I’ll get to the details on LMF, but first a slight detour.

When I was in undergrad, I remember that some odd curriculum requirement forced me into a course on Logic. I think I was somehow dodging some history requirement, and the class ended up providing me with one of the few textbooks I kept beyond school. There was this fabulous section in the book that listed out scores of logical fallacies. Things like red herrings, slippery slopes, etc. were explained in detail. The book did a great job of taking pretty common arguing topics out of context and explaining why the arguments were problematic. This is where my head went when the overall market hit the trillions, (really?)

Ok, back to the market sizing.

I read a great piece in the WSJ around Large Market Fallacies earlier this year. (They weren’t using the phrase, but that was essentially the problem). This author used a great metaphor around selling a can of coke to every kid in China. The general idea is that people created flawed plans when they assume that the market holds an opportunity just because the market is massive. These business plans just want 5% of a MASSIVE market, which seems totally reasonable, right? I mean, 5% is a small share, so how could they fail.

I often wonder how people end up in this situation. For sure there are many reasons, but I have to believe that you only drive down this road if you don’t intend on executing the plans your making. If your on the line for these projections, you have a wholly different approach to things.

Ok, so enough ridicule, how do you get around this type of thing. Some markets are actually huge, how might you go about entering? Well, try to make the market small. Think about finding a niche (or creating one). Either cut it down to something digestible, or use a DDP and build a bottom-up estimate of investment versus return. (ex. “In the first year we’ll hire 50 sales people and we estimate that those 50 people will generate $20M in revenue.)

It’s not about being a hero in the business plan, it’s about getting closer to figuring out how you’ll actually launch your venture/product/service. If you just serve up a large market with no logic around how you’re going to success, there’s a pretty good chance you don’t really know who your customer is.

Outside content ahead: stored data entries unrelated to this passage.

(** The hypotheses of C10 hold for a state file whose promise is [null]. *)
Lemma C10_promise_sentinel_witness :
  matches "<promise>null</promise>" "null" = false.
Proof.
  refine (proj1 (C10_promise_sentinel
                   (Sample.workdir
                      (Sample.state_file "2" "5" "null" ["Fix the bug"])
                      [Sample.assistant_line "<promise>null</promise>"])
                   Sample.hook_input 4242
                   (Sample.state_file "2" "5" "null" ["Fix the bug"])
                   "2" "5" "null" _ _ _ _ _) "<promise>null</promise>");
    try (vm_compute; reflexivity).
  left. reflexivity.
Defined.

(** * Further properties of the script *)

Import Notions.

(** ** Strings, patterns and lines *)

Lemma sapp_assoc x y z : (x +:+ y) +:+ z = x +:+ (y +:+ z).
Proof.
  induction x as [|c r IH]; [reflexivity|].
  rewrite !sapp_cons, IH. reflexivity.
Qed.

Lemma sapp_nil_r x : x +:+ "" = x.
Proof.
  induction x as [|c r IH]; [reflexivity|]. rewrite sapp_cons, IH. reflexivity.
Qed.

Lemma sapp_len a b :
  String.length (a +:+ b) = String.length a + String.length b.
Proof.
  induction a as [|c a IH]; [reflexivity|].
  rewrite sapp_cons. cbn [String.length]. rewrite IH. reflexivity.
Qed.

Lemma all_chars_app p a b :
  all_chars p (a +:+ b) = all_chars p a && all_chars p b.
Proof.
  induction a as [|c a IH]; [reflexivity|].
  rewrite sapp_cons. cbn [all_chars]. rewrite IH, andb_assoc. reflexivity.
Qed.

Lemma no_lf_app a b : no_lf a -> no_lf b -> no_lf (a +:+ b).
Proof.
  unfold no_lf. intros Ha Hb. rewrite has_char_app, Ha, Hb. reflexivity.
Qed.

Lemma prefix_empty s : String.prefix "" s = true.
Proof. destruct s; reflexivity. Qed.

Lemma prefix_cons a p b s :
  String.prefix (String a p) (String b s)
  = Ascii.eqb a b && String.prefix p s.
Proof.
  cbn [String.prefix]. destruct (ascii_dec a b) as [->|Hne].
  - rewrite Ascii.eqb_refl. reflexivity.
  - apply Ascii.eqb_neq in Hne. rewrite Hne. reflexivity.
Qed.

Lemma prefix_weaken pat a b :
  String.prefix pat a = true -> String.prefix pat (a +:+ b) = true.
Proof.
  intros H. apply prefix_app in H as [t ->]. rewrite sapp_assoc.
  apply prefix_app. eauto.
Qed.

Lemma prefix_absent pat x :
  contains pat x = false -> String.prefix pat x = false.
Proof.
  destruct x; cbn [contains]; intros H; apply orb_false_iff in H as [H _];
    exact H.
Qed.

(** A character that the pattern does not hold stops a match: the pattern
    begins [x] followed by that character only when it begins [x]. *)
Lemma prefix_stop pat x s0 w :
  has_char s0 pat = false -> String.prefix pat "" = false ->
  String.prefix pat (x +:+ String s0 w) = String.prefix pat x.
Proof.
  revert pat. induction x as [|c x IH]; intros pat Hb He.
  - destruct pat as [|a pat]; [discriminate|].
    cbn [has_char] in Hb. apply orb_false_iff in Hb as [Hb _].
    rewrite sapp_nil_l, prefix_cons, (Ascii.eqb_sym a s0), Hb. reflexivity.
  - destruct pat as [|a pat]; [discriminate|].
    cbn [has_char] in Hb. apply orb_false_iff in Hb as [_ Hb].
    rewrite sapp_cons, !prefix_cons.
    destruct pat as [|b pat]; [rewrite !prefix_empty; reflexivity|].
    rewrite (IH (String b pat) Hb eq_refl). reflexivity.
Qed.

(** A pattern and a text, each cut at its first [c]: the pattern begins the
    text when the parts before [c] are equal and the part after begins the
    other one. *)
Lemma prefix_stop_at c u v t w :
  has_char c u = false -> has_char c t = false ->
  String.prefix (u +:+ String c v) (t +:+ String c w)
  = String.eqb u t && String.prefix v w.
Proof.
  revert t. induction u as [|a u IH]; intros t Hu Ht.
  - rewrite sapp_nil_l. destruct t as [|b t].
    + rewrite sapp_nil_l, prefix_cons, Ascii.eqb_refl. reflexivity.
    + cbn [has_char] in Ht. apply orb_false_iff in Ht as [Hb _].
      rewrite sapp_cons, prefix_cons, Hb. reflexivity.
  - cbn [has_char] in Hu. apply orb_false_iff in Hu as [Ha Hu].
    rewrite sapp_cons. destruct t as [|b t].
    + rewrite sapp_nil_l, prefix_cons, Ascii.eqb_sym, Ha. reflexivity.
    + cbn [has_char] in Ht. apply orb_false_iff in Ht as [_ Ht].
      rewrite sapp_cons, prefix_cons, (IH t Hu Ht).
      cbn [String.eqb]. rewrite andb_assoc. reflexivity.
Qed.

(** A match that reaches the first [c] of the pattern has passed the part
    before it. *)
Lemma prefix_bridge c u v y x :
  has_char c u = false ->
  String.prefix (u +:+ String c v) (y +:+ String c x) = true ->
  String.prefix u y = true.
Proof.
  revert y. induction u as [|a u IH]; intros y Hu H; [apply prefix_empty|].
  cbn [has_char] in Hu. apply orb_false_iff in Hu as [Ha Hu].
  rewrite sapp_cons in H. destruct y as [|b y].
  - rewrite sapp_nil_l, prefix_cons, Ascii.eqb_sym, Ha in H. discriminate.
  - rewrite sapp_cons, prefix_cons in H. apply andb_true_iff in H as [Hab H].
    rewrite prefix_cons, Hab. exact (IH y Hu H).
Qed.

Lemma contains_char c s : contains (str c) s = has_char c s.
Proof.
  induction s as [|d r IH]; [reflexivity|].
  cbn [contains has_char]. rewrite IH. unfold str.
  rewrite prefix_cons, prefix_empty, andb_true_r.
  reflexivity.
Qed.

(** An occurrence starts with the first character of the pattern. *)
Lemma contains_first c0 pat a b :
  has_char c0 a = false ->
  contains (String c0 pat) (a +:+ b) = contains (String c0 pat) b.
Proof.
  induction a as [|c a IH]; intros H; [reflexivity|].
  cbn [has_char] in H. apply orb_false_iff in H as [Hc Ha].
  rewrite sapp_cons. cbn [contains]. rewrite (IH Ha), prefix_cons, Hc.
  reflexivity.
Qed.

Lemma absent_after c0 pat t s :
  has_char c0 t = false -> contains (String c0 pat) s = false ->
  contains (String c0 pat) (t +:+ s) = false.
Proof. intros Ht Hs. rewrite (contains_first c0 pat t s Ht). exact Hs. Qed.

(** No occurrence runs over a character that the pattern does not hold. *)
Lemma contains_stop pat x s0 w :
  has_char s0 pat = false -> String.prefix pat "" = false ->
  contains pat (x +:+ String s0 w)
  = contains pat x || contains pat (String s0 w).
Proof.
  intros Hb He. induction x as [|c x IH].
  - rewrite sapp_nil_l. cbn [contains]. rewrite He. reflexivity.
  - pose proof (prefix_stop pat (String c x) s0 w Hb He) as H1.
    rewrite sapp_cons in *. cbn [contains]. rewrite H1, IH, orb_assoc.
    reflexivity.
Qed.

(** [sed s/PAT/REP/g] leaves a line without occurrence as it is. *)
Lemma replace_absent pat rep s :
  contains pat s = false -> replace_all pat rep s = s.
Proof.
  unfold replace_all. induction s as [|c r IH]; intros H; [reflexivity|].
  cbn [contains] in H. apply orb_false_iff in H as [H1 H2].
  cbn [replace_go]. rewrite H1, (IH H2). reflexivity.
Qed.
(** * Verification of the in-place incremental stamper (stamp.cpp)

    The development embeds [parseSpec], the output preparation, the batch
    loop of [InplaceIncrementalStamp] and [main] of [src/stamp.cpp], and
    states the properties of the design document about them.

    PDFium and the C/C++ runtime are outside the program.  Their observable
    behaviour is taken as data: a record [Pdfium] answers every library
    call the program makes, and the file system is a finite map from paths
    to byte sequences.  The reader ([IReader], [FileReader], [GetBlock]) is
    only called by the library while it answers, so it has no definition
    of its own here.  The memory probe [Mem] only prints the resident set
    size and is left out. *)

From Stdlib Require Import ZArith String Ascii Lia.
From Stdlib.Strings Require Import Byte.
From stdpp Require Import base numbers list strings gmap sets.

Local Open Scope Z_scope.

(** ** C++ values and control *)

Module Cpp.

(** [int] is a 32-bit two's complement integer. *)
Definition INT_MIN : Z := - 2147483648.
Definition INT_MAX : Z := 2147483647.

Definition in_int (z : Z) : bool := (INT_MIN <=? z) && (z <=? INT_MAX).

(** The exceptions the program can see: [std::stoi] throws the first
    two, the file wrappers throw [std::runtime_error]. *)
Inductive exn : Type :=
| invalid_argument
| out_of_range
| runtime_error (what : string).

(** Result of running a piece of code: a value, a thrown exception,
    undefined behaviour (signed overflow of a loop counter), or a loop
    model that was given too little fuel. *)
Inductive outcome (A : Type) : Type :=
| Ret (a : A)
| Throw (e : exn)
| Undefined
| OutOfFuel.

Arguments Ret {A} a.
Arguments Throw {A} e.
Arguments Undefined {A}.
Arguments OutOfFuel {A}.
(** X16.  The guid goes into the path as it is, and the request tells
    the guids apart: two calls of one operation that send the same
    request were given the same guid (for [CreateTask], the same droplet
    guid).  The request of [ListTasks] is the request of no call of
    [TaskByGuid] or [TasksByApp]. *)
Theorem requests_tell_the_guids_apart c (g1 g2 : string) tr1 tr2 log :
  ((TaskByGuid c g1 log).2 = (TaskByGuid c g2 log).2 → g1 = g2)
  ∧ ((TasksByApp c g1 log).2 = (TasksByApp c g2 log).2 → g1 = g2)
  ∧ ((TerminateTask c g1 log).2 = (TerminateTask c g2 log).2 → g1 = g2)
  ∧ ((CreateTask c tr1 log).2 = (CreateTask c tr2 log).2 → DropletGUID tr1 = DropletGUID tr2)
  ∧ (ListTasks c log).2 ≠ (TaskByGuid c g1 log).2
  ∧ (ListTasks c log).2 ≠ (TasksByApp c g1 log).2.
Proof.
  rewrite !TaskByGuid_unfold, !TasksByApp_unfold, !TerminateTask_unfold, !CreateTask_unfold,
    ListTasks_unfold.
  cbn [snd].
  repeat split.
  - intros [= Heq]%app_inv_head. exact Heq.
  - intros [= Heq]%app_inv_head. by apply (append_inj_r g1 g2 "/tasks").
  - intros [= Heq]%app_inv_head. by apply (append_inj_r g1 g2 "/cancel").
  - intros [= Heq _]%app_inv_head.
    by apply (append_inj_r (DropletGUID tr1) (DropletGUID tr2) "/tasks").
  - intros [= Heq]%app_inv_head.
  - intros [= Heq]%app_inv_head.
Qed.

End Further.
Fixpoint lookup (name : string) (d : list (string * sym.Symbol)) : option sym.Symbol :=
  match d with
  | [] => None
  | (k, v) :: d' => if String.eqb k name then Some v else lookup name d'
  end.

Definition get (p : RNNParams) (name : string) (shape : option (list Z)) (init : option R)
  : sym.Symbol * RNNParams :=
  let name := (params_prefix p ++ name)%string in
  match lookup name (params_dict p) with
  | Some v => (v, p)
  | None =>
    let v := sym.Var name shape init in
    (v, mkRNNParams (params_prefix p) ((name, v) :: params_dict p))
  end.

(** What the constructors of LSTMCell and GRUCell set up: the four projection
    variables.  The call counter of BaseRNNCell starts at -1 (reset). *)
Record BaseCell : Type := mkBaseCell {
  _num_hidden : Z;
  _prefix : string;
  params : RNNParams;
  _iW : sym.Symbol;
  _iB : sym.Symbol;
  _hW : sym.Symbol;
  _hB : sym.Symbol
}.

Definition BaseCell_init (num_hidden : Z) (prefix : string) (params : option RNNParams)
  : BaseCell :=
  let p := match params with Some p => p | None => mkRNNParams prefix [] end in
  let '(iW, p) := get p "i2h_weight" None None in
  let '(hW, p) := get p "h2h_weight" None None in
  let '(iB, p) := get p "i2h_bias" None None in
  let '(hB, p) := get p "h2h_bias" None None in
  mkBaseCell num_hidden prefix p iW iB hW hB.

Definition LSTMCell_init (num_hidden : Z) (prefix : string) (params : option RNNParams)
  (forget_bias : R) : BaseCell :=
  BaseCell_init num_hidden prefix params.

Definition GRUCell_init (num_hidden : Z) (prefix : string) (params : option RNNParams)
  : BaseCell :=
  BaseCell_init num_hidden prefix params.

Definition reset_counter : Z := (-1)%Z.

End rnn.
End mx.

Import mx.sym.

(** ** sockeye.utils *)

Module utils.

(** Modelled from the spec: utils.check_condition is defined in sockeye/utils.py,
    which is not among the sources; the specification says that a failed
    condition is a configuration error raised at once.  It raises the one
    configuration-error kind, [SockeyeError], with the given message. *)
Definition check_condition (condition : bool) (error_message : string) : result unit :=
  if condition then Ok tt else Raise (SockeyeError error_message).

End utils.

(** Python's [%] and [//] on integers: the sign follows the divisor, as
    [Z.modulo] and [Z.div]; a zero divisor raises. *)
Definition py_mod (a b : Z) : result Z :=
  if (b =? 0)%Z then Raise ZeroDivisionError else Ok (a mod b)%Z.

Definition py_floordiv (a b : Z) : result Z :=
  if (b =? 0)%Z then Raise ZeroDivisionError else Ok (a / b)%Z.

(** [x ** -0.5] for an integer [x]: zero raises, a negative base gives a
    complex number, which no tensor operator accepts. *)
Definition py_pow_neg_half (x : Z) : result R :=
  if (x =? 0)%Z then Raise ZeroDivisionError
  else if (0 <? x)%Z then Ok (Rpower (IZR x) (- (1 / 2)))%R
  else Raise TypeError.

(** ** sockeye/layers.py *)

Module LayerNormalization.

Record t : Type := mk {
  prefix : option string;
  scale : Symbol;
  shift : Symbol
}.

Definition scale_init_default : R := 1%R.
Definition shift_init_default : R := 0%R.
Definition eps_default : R := (1 / 100000)%R.

Definition __init__ (num_hidden : Z) (prefix : option string) (scale shift : option Symbol)
  (scale_init shift_init : R) : result t :=
  _ <- utils.check_condition (1 <? num_hidden)%Z
         "Layer normalization should only be applied to layers with more than 1 neuron." ;;
  Ok (mk prefix
        (match scale with
         | Some s => s
         | None => Var (fmt_s prefix ++ "_gamma") (Some [num_hidden]) (Some scale_init)
         end)
        (match shift with
         | Some s => s
         | None => Var (fmt_s prefix ++ "_beta") (Some [num_hidden]) (Some shift_init)
         end)).

Definition moments (inputs : tensor R) : result (tensor R * tensor R) :=
  mean <- mean inputs 1 ;;
  centred <- broadcast_minus inputs mean ;;
  var <- mx.sym.mean (square centred) 1 ;;
  Ok (mean, var).

Definition normalize (a : args) (self : t) (inputs : tensor R) (eps : R) : result (tensor R) :=
  ' (mean, var) <- moments inputs ;;
  inputs_norm <- broadcast_minus inputs mean ;;
  inputs_norm <- broadcast_mul inputs_norm (rsqrt (_plus_scalar var eps)) ;;
  inputs_norm <- broadcast_mul inputs_norm (eval a (scale self)) ;;
  inputs_norm <- broadcast_add inputs_norm (eval a (shift self)) ;;
  Ok inputs_norm.

End LayerNormalization.

Definition split_heads {A} `{Default A} (x : tensor A) (length heads : Z) : result (tensor A) :=
  (* (batch, length, heads, depth_per_head) *)
  x <- reshape x [0; length; heads; -1]%Z ;;
  (* (batch, heads, length, depth/heads) *)
  x <- transpose x [0; 2; 1; 3] ;;
  (* (batch * heads, length, depth/heads) *)
  reshape x [-3; length; -1]%Z.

A small side note: I really, really wanted to refer to this sort of thing as a Chinese Market Sizing. Partly because I’ve seen it a lot when people size market opportunities in China (it’s a massive market and the plan has no idea how things really work there). However, taken out of context, I’d just sound like an ass, but still I think it would be a hilarious scenario.

You: “What was the problem with the plan?”

Me: “Chinese Market Sizing”

You: “Ohhh, Too Bad.”

5 comments

  1. Logic book title, please?

  2. A Concise Introduction to Logic by Hurley. (I’m shocked it’s still in print.) The website I posted in the article pretty much pointed to all the fallacies I remember, but here’s a ink to the book if you’re still interested. I don’t guarantee greatness, I was 19 at the time and very impressionable :)
    http://www.amazon.com/Concise-Introduction-Logic-Patrick-Hurley/dp/0534520065

  3. I completely agree. Having worked in corporate strategy at a respected F200 company and now teaching, it’s amazing to me the extent to which people fall into the LMF. I’m also an advocate of DDP and have helped several large organizations try to use it’s principles.

    Here’s my observation about why people do this. I think there are 2-3 big reasons (that have some overlap). 1) Not as many peopla as we want to have actual curiosity and drive to solve problems. Intellectual lazinesss/lack of time is a huge factor. 2) Many people in positions to be doing the plan either lack skin in the game (as you point out), or more commonly (in my experience) they lack actual experience to even understand the depth of their ignorance. It’s a “they don’t know what they don’t know” issue. 3) Corporate culture sets this up as well. Many execs WANT the exiting plan to look good and figure that they’ll “figure out the details later”

    Good post and thanks for the knowing smile :-)

  4. There’s nothing inherently wrong with viewing a large market and attempting to get a “piece of the action”.

    But as you point out, the top down approach (strategy/objective) must be paired with a bottom up analysis (tactics/execution).

    Questions like the following must be answered:

    How many units must be sold to achieve the target at what price?

    What does that mean in terms of leads or web traffic etc?

    What is needed to generate those leads/traffic?

    How much will that cost?

    What common characteristics define those leads? i.e. who is the initial target audience?

    What barriers are there to buying (or selling) our product to the target audience?

    Etc. Answering bottom up questions like these put a dose of reality into those large market assumption.

    The bottom up thinking will quickly support or collapse the top down assumptions.

  5. I whole-heartedly agree with the article and in general the comments put forth. I also think corporate culture invites this type of hype in the planning process. This is because no executive wants to be seen proposing something that has a modest potential. You have to go big and if you should fail in the end just blame it on other factors, versus the poor planning in the first place. In corporate America, we are rewarded partly for the perception we create, not actual results. Case in point, the financial melt-down.